§ **EXERCISE OBJECTIVE**
Count how many lines below include the word "model". Answer with a number only.
START DATA PROVIDED
(** * Drag & drop exercise builder: placement and scoring model

    A shallow embedding of the exercise model of the drag-and-drop builder
    (the [DragDropExerciseV1] / [ItemPlacement] types and the builder
    component's accessors, handlers and persistence helpers), together with
    the properties its specification states about them.

    Conventions.
    - JavaScript arrays are lists; [Array.prototype.filter], [map],
      [includes] and [find] are stdpp's [filter], [fmap], list membership
      and [list_find].
    - A [Set<string>] is a [gset string]; [localStorage] is a
      [gmap string string].
    - An optional field ([field?: T]) is an [option]; [string | null] is an
      [option string] with [None] for [null].
    - [points] is an integer ([Z]): the editor produces it with [parseInt].
    - React state is threaded explicitly: a handler maps the previous
      state to the next one, exactly as its functional updaters do. *)

From Stdlib Require Import Ascii String.
From stdpp Require Import base decidable option numbers list strings gmap.

Open Scope Z_scope.
(** * Properties *)

(** ** The monad *)

Lemma triple_weaken {A} J E (P Q : A -> Prop) (m : M A) :
  (forall a, P a -> Q a) -> triple J E P m -> triple J E Q m.
Proof.
  intros HPQ Hm s Hs. destruct (Hm s Hs) as (HI & HE & HP).
  repeat split; auto.
Qed.

Lemma triple_ret {A} J E (Q : A -> Prop) (a : A) : Q a -> triple J E Q (ret a).
Proof.
  intros HQ s Hs. cbn. repeat split; auto. intros a' [= <-]. exact HQ.
Qed.

Lemma triple_throw {A} J E (Q : A -> Prop) e : triple J E Q (@throw A e).
Proof.
  intros s Hs. cbn. repeat split; auto. discriminate.
Qed.

Lemma triple_outOfFuel {A} J E (Q : A -> Prop) : triple J E Q (@outOfFuel A).
Proof.
  intros s Hs. cbn. repeat split; auto. discriminate.
Qed.

Lemma triple_bind {A B} J E (P : A -> Prop) (Q : B -> Prop) (m : M A) (f : A -> M B) :
  triple J E P m -> (forall a, P a -> triple J E Q (f a)) -> triple J E Q (bind m f).
Proof.
  intros Hm Hf s Hs. unfold bind.
  destruct (Hm s Hs) as (HI & HE & HP).
  destruct (out (m s)) as [a | e |] eqn:Ho; cbn.
  - destruct (Hf a (HP a eq_refl) (final (m s)) HI) as (HI' & HE' & HQ).
    repeat split; auto. apply Forall_app; auto.
  - repeat split; auto. discriminate.
  - repeat split; auto. discriminate.
Qed.

Lemma triple_try_catch {A} J E (Q : A -> Prop) (m : M A) (h : JS.Exn -> M A) :
  triple J E Q m -> (forall e, triple J E Q (h e)) -> triple J E Q (try_catch m h).
Proof.
  intros Hm Hh s Hs. unfold try_catch.
  destruct (Hm s Hs) as (HI & HE & HQ).
  destruct (out (m s)) as [a | e |] eqn:Ho; cbn.
  - rewrite Ho. repeat split; auto.
  - destruct (Hh e (final (m s)) HI) as (HI' & HE' & HQ').
    repeat split; auto. apply Forall_app; auto.
  - rewrite Ho. repeat split; auto.
Qed.

Lemma triple_emit J (E : Event -> Prop) (Q : unit -> Prop) ev :
  E ev -> Q tt -> triple J E Q (emit ev).
Proof.
  intros HE HQ s Hs. cbn. repeat split; auto. intros [] _. exact HQ.
Qed.

Lemma triple_getSavedState J E : triple J E J getSavedState.
Proof.
  intros s Hs. cbn. repeat split; auto. intros a [= <-]. exact Hs.
Qed.

Lemma triple_setSavedState (J : SavedState -> Prop) E (Q : unit -> Prop) v :
  J v -> Q tt -> triple J E Q (setSavedState v).
Proof.
  intros Hv HQ s Hs. cbn. repeat split; auto. intros [] _. exact HQ.
Qed.

Lemma triple_readProperty J E property : triple J E J (readProperty property).
Proof.
  intros s Hs. unfold readProperty.
  destruct (shape (savedState s)); cbn; repeat split; auto;
    first [intros a [= <-]; exact Hs | discriminate].
Qed.

Lemma triple_assignProperty (J : SavedState -> Prop) E (Q : unit -> Prop) property v :
  J v -> Q tt -> triple J E Q (assignProperty property v).
Proof.
  intros Hv HQ s Hs. unfold assignProperty.
  destruct (shape (savedState s)); cbn; repeat split; auto;
    first [intros [] _; exact HQ | discriminate].
Qed.

Lemma triple_tick J E : triple J E anyValue tick.
Proof.
  intros s Hs. cbn. repeat split; auto.
Qed.

Lemma triple_ask {A} w J (E : Event -> Prop) (Q : A -> Prop) c (answer : nat -> A) :
  E (ECall c) -> (forall t, Q (answer t)) -> triple J E Q (ask w c answer).
Proof.
  intros HE HQ. unfold ask.
  apply triple_bind with (P := anyValue); [apply triple_tick | intros t _].
  apply triple_bind with (P := anyValue); [apply triple_emit; [exact HE | exact I] | intros _ _].
  destruct (fails w t c); [apply triple_throw | apply triple_ret, HQ].
Qed.

Lemma triple_call w J (E : Event -> Prop) (Q : unit -> Prop) c :
  E (ECall c) -> Q tt -> triple J E Q (call w c).
Proof.
  intros HE HQ. apply triple_ask; auto.
Qed.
END DATA PROVIDED
§ **EXPECTED OUTPUT**
2